Prompt ::
Every entry that follows should be written out again exactly.

= Beginning of Section =

(** * The multi-seed launcher of DSO ([dso/run.py])

    A shallow embedding of [train_dso] and [main] and the properties of the
    replicate scheduler: seed plan, worker-count resolution, benchmark
    routing, result aggregation into [summary.csv] and failure propagation.

    Python values are modelled by [value], dictionaries by [gmap],
    exceptions by [exn]; the coordinator runs in a state-and-exception monad
    over the file system and the log of observable events.  Everything the
    launcher imports ([load_config], [DeepSymbolicOptimizer], [gym], the
    clock, [os.path], [LogEval], the completion order of the pool, the disk
    under [to_csv]) is a field of the record [World]. *)

From Stdlib Require Import ZArith List Lia Floats.SpecFloat.
From stdpp Require Import base option list gmap strings fin_maps.
From Stdlib Require Import Permutation.

Local Open Scope string_scope.
Local Open Scope list_scope.
Local Open Scope Z_scope.

(** ** Python values *)

(** The values a JSON configuration or a result record can hold. *)
#[local] Set Warnings "-register-all".
Inductive value : Type :=
| VNone
| VBool (b : bool)
| VInt (z : Z)
| VFloat (f : spec_float)
| VStr (s : string)
| VList (items : list value)
| VDict (items : list (string * value)).

(** The exceptions the launcher can meet. [External] stands for whatever
    subclass of [Exception] an imported routine raises; [SystemExit] for an
    exit that is no subclass of [Exception]: raised in the calling process
    it propagates like any exception, raised in a pool worker it ends the
    worker, which sends nothing back. *)
Inductive exn : Type :=
| ValueError (task_type : value)   (* "--b is not supported for task {}." *)
| KeyError (key : string)
| TypeError
| OverflowError
| UnboundLocalError (name : string)
| SystemExit
| External (tag : string).

(** How a call ends: it returns, it raises, or it does not come back
    ([Hang]: a training that never finishes, a coordinator waiting for a
    result the pool will not deliver). *)
Inductive outcome (A : Type) : Type :=
| Ok (a : A)
| Raise (e : exn)
| Hang.
Arguments Ok {A} a.
Arguments Raise {A} e.
Arguments Hang {A}.

Definition is_ok {A} (o : outcome A) : bool :=
  match o with Ok _ => true | Raise _ | Hang => false end.

#[global] Instance outcome_ret : MRet outcome := fun _ a => Ok a.
#[global] Instance outcome_bind : MBind outcome := fun _ _ f o =>
  match o with Ok a => f a | Raise e => Raise e | Hang => Hang end.

Module Py.

(** Binary64, the format of a Python float. *)
Definition prec : Z := 53.
Definition emax : Z := 1024.

Definition float_of_int (z : Z) : outcome spec_float :=
  match binary_normalize prec emax z 0 false with
  | S754_infinity _ => Raise OverflowError
  | f => Ok f
  end.

Definition one : spec_float := binary_normalize prec emax 1 0 false.

(** [bool(v)] *)
Definition truthy (v : value) : bool :=
  match v with
  | VNone => false
  | VBool b => b
  | VInt z => negb (z =? 0)
  | VFloat (S754_zero _) => false
  | VFloat _ => true
  | VStr s => negb (String.eqb s "")
  | VList l => match l with [] => false | _ => true end
  | VDict d => match d with [] => false | _ => true end
  end.
(** The walk as the specification words it: try the indices in order, stop
    at the first success; [NoReplicaAvailable] when the list is used up.
    Returns the indices tried and the result. *)
Fixpoint tryInOrder {A} (attempt : Z -> Result A) (indices : list Z)
  : list Z * Result A :=
  match indices with
  | [] => ([], Failure noReplicaAvailableError)
  | i :: indices' =>
      match attempt i with
      | Success a => ([i], Success a)
      | Failure _ =>
          let (tried, r) := tryInOrder attempt indices' in (i :: tried, r)
      end
  end.

(** The log entries of one walk. *)
Definition attempts (m : method) (tried : list Z) : list event :=
  map (fun i => (Replica i, m)) tried.

(** [tried] and [r] are what a walk from [s] over [N] replicas may produce:
    [tried] is an initial segment of the rotation, without repetition and of
    at most [N] indices; either its last index is the first one that
    succeeds and [r] is that success, or it is the whole rotation, every
    attempt failed and [r] is the [NoReplicaAvailable] error. *)
Definition walkOutcome {A} (attempt : Z -> Result A) (s N : Z)
    (tried : list Z) (r : Result A) : Prop :=
  (exists rest, rotation s N = tried ++ rest) /\
  NoDup tried /\
  Z.of_nat (List.length tried) <= N /\
  ((exists before j a,
       tried = before ++ [j] /\
       Forall (fun i => isSuccess (attempt i) = false) before /\
       attempt j = Success a /\ r = Success a)
   \/
   (tried = rotation s N /\
    Forall (fun i => isSuccess (attempt i) = false) tried /\
    r = Failure noReplicaAvailableError)).

(** The three read operations, as calls. *)
Inductive readCall : Type :=
| RQuery (query : string)
| RQueryRow (query : string)
| RPrepare (query : string).

Definition methodOf (c : readCall) : method :=
  match c with
  | RQuery q => MQuery q
  | RQueryRow q => MQueryRow q
  | RPrepare q => MPrepare q
  end.

(** Runs one read call and forgets what it returns. *)
Definition runRead (c : readCall) (st : state) : state :=
  match c with
  | RQuery q => snd (QueryContext q st)
  | RQueryRow q => snd (QueryRowContext q st)
  | RPrepare q => snd (prepare q st)
  end.

Definition runReads (cs : list readCall) (st : state) : state :=
  fold_left (fun st c => runRead c st) cs st.

(** The index the selector hands to the next read call. *)
Definition nextIndex (st : state) : res Z := fst (readReplicaNumberRoundRobin st).

(** A handle that answers every read. *)
Definition healthy (h : SqlDB) : Prop :=
  forall q, isSuccess (h_query h q) = true /\ isSuccess (h_prepare h q) = true.

(** ** Handles and routers of the examples *)

(** An open handle in the manner of the mocks of [mydb_test.go]. *)
Definition openDB (name : string) : SqlDB :=
  mkSqlDB None
    (fun _ => Success (mkRows [name]))
    (fun _ => mkRow (Success [name]))
    (fun _ => Success (mkExecResult 123 1))
    (fun q => Success (mkStmt name q))
    (Success (mkTx 1))
    None.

= End of Section =

Task solution ::
(** * The multi-seed launcher of DSO ([dso/run.py])

    A shallow embedding of [train_dso] and [main] and the properties of the
    replicate scheduler: seed plan, worker-count resolution, benchmark
    routing, result aggregation into [summary.csv] and failure propagation.

    Python values are modelled by [value], dictionaries by [gmap],
    exceptions by [exn]; the coordinator runs in a state-and-exception monad
    over the file system and the log of observable events.  Everything the
    launcher imports ([load_config], [DeepSymbolicOptimizer], [gym], the
    clock, [os.path], [LogEval], the completion order of the pool, the disk
    under [to_csv]) is a field of the record [World]. *)

From Stdlib Require Import ZArith List Lia Floats.SpecFloat.
From stdpp Require Import base option list gmap strings fin_maps.
From Stdlib Require Import Permutation.

Local Open Scope string_scope.
Local Open Scope list_scope.
Local Open Scope Z_scope.

(** ** Python values *)

(** The values a JSON configuration or a result record can hold. *)
#[local] Set Warnings "-register-all".
Inductive value : Type :=
| VNone
| VBool (b : bool)
| VInt (z : Z)
| VFloat (f : spec_float)
| VStr (s : string)
| VList (items : list value)
| VDict (items : list (string * value)).

(** The exceptions the launcher can meet. [External] stands for whatever
    subclass of [Exception] an imported routine raises; [SystemExit] for an
    exit that is no subclass of [Exception]: raised in the calling process
    it propagates like any exception, raised in a pool worker it ends the
    worker, which sends nothing back. *)
Inductive exn : Type :=
| ValueError (task_type : value)   (* "--b is not supported for task {}." *)
| KeyError (key : string)
| TypeError
| OverflowError
| UnboundLocalError (name : string)
| SystemExit
| External (tag : string).

(** How a call ends: it returns, it raises, or it does not come back
    ([Hang]: a training that never finishes, a coordinator waiting for a
    result the pool will not deliver). *)
Inductive outcome (A : Type) : Type :=
| Ok (a : A)
| Raise (e : exn)
| Hang.
Arguments Ok {A} a.
Arguments Raise {A} e.
Arguments Hang {A}.

Definition is_ok {A} (o : outcome A) : bool :=
  match o with Ok _ => true | Raise _ | Hang => false end.

#[global] Instance outcome_ret : MRet outcome := fun _ a => Ok a.
#[global] Instance outcome_bind : MBind outcome := fun _ _ f o =>
  match o with Ok a => f a | Raise e => Raise e | Hang => Hang end.

Module Py.

(** Binary64, the format of a Python float. *)
Definition prec : Z := 53.
Definition emax : Z := 1024.

Definition float_of_int (z : Z) : outcome spec_float :=
  match binary_normalize prec emax z 0 false with
  | S754_infinity _ => Raise OverflowError
  | f => Ok f
  end.

Definition one : spec_float := binary_normalize prec emax 1 0 false.

(** [bool(v)] *)
Definition truthy (v : value) : bool :=
  match v with
  | VNone => false
  | VBool b => b
  | VInt z => negb (z =? 0)
  | VFloat (S754_zero _) => false
  | VFloat _ => true
  | VStr s => negb (String.eqb s "")
  | VList l => match l with [] => false | _ => true end
  | VDict d => match d with [] => false | _ => true end
  end.
(** The walk as the specification words it: try the indices in order, stop
    at the first success; [NoReplicaAvailable] when the list is used up.
    Returns the indices tried and the result. *)
Fixpoint tryInOrder {A} (attempt : Z -> Result A) (indices : list Z)
  : list Z * Result A :=
  match indices with
  | [] => ([], Failure noReplicaAvailableError)
  | i :: indices' =>
      match attempt i with
      | Success a => ([i], Success a)
      | Failure _ =>
          let (tried, r) := tryInOrder attempt indices' in (i :: tried, r)
      end
  end.

(** The log entries of one walk. *)
Definition attempts (m : method) (tried : list Z) : list event :=
  map (fun i => (Replica i, m)) tried.

(** [tried] and [r] are what a walk from [s] over [N] replicas may produce:
    [tried] is an initial segment of the rotation, without repetition and of
    at most [N] indices; either its last index is the first one that
    succeeds and [r] is that success, or it is the whole rotation, every
    attempt failed and [r] is the [NoReplicaAvailable] error. *)
Definition walkOutcome {A} (attempt : Z -> Result A) (s N : Z)
    (tried : list Z) (r : Result A) : Prop :=
  (exists rest, rotation s N = tried ++ rest) /\
  NoDup tried /\
  Z.of_nat (List.length tried) <= N /\
  ((exists before j a,
       tried = before ++ [j] /\
       Forall (fun i => isSuccess (attempt i) = false) before /\
       attempt j = Success a /\ r = Success a)
   \/
   (tried = rotation s N /\
    Forall (fun i => isSuccess (attempt i) = false) tried /\
    r = Failure noReplicaAvailableError)).

(** The three read operations, as calls. *)
Inductive readCall : Type :=
| RQuery (query : string)
| RQueryRow (query : string)
| RPrepare (query : string).

Definition methodOf (c : readCall) : method :=
  match c with
  | RQuery q => MQuery q
  | RQueryRow q => MQueryRow q
  | RPrepare q => MPrepare q
  end.

(** Runs one read call and forgets what it returns. *)
Definition runRead (c : readCall) (st : state) : state :=
  match c with
  | RQuery q => snd (QueryContext q st)
  | RQueryRow q => snd (QueryRowContext q st)
  | RPrepare q => snd (prepare q st)
  end.

Definition runReads (cs : list readCall) (st : state) : state :=
  fold_left (fun st c => runRead c st) cs st.

(** The index the selector hands to the next read call. *)
Definition nextIndex (st : state) : res Z := fst (readReplicaNumberRoundRobin st).

(** A handle that answers every read. *)
Definition healthy (h : SqlDB) : Prop :=
  forall q, isSuccess (h_query h q) = true /\ isSuccess (h_prepare h q) = true.

(** ** Handles and routers of the examples *)

(** An open handle in the manner of the mocks of [mydb_test.go]. *)
Definition openDB (name : string) : SqlDB :=
  mkSqlDB None
    (fun _ => Success (mkRows [name]))
    (fun _ => mkRow (Success [name]))
    (fun _ => Success (mkExecResult 123 1))
    (fun q => Success (mkStmt name q))
    (Success (mkTx 1))
    None.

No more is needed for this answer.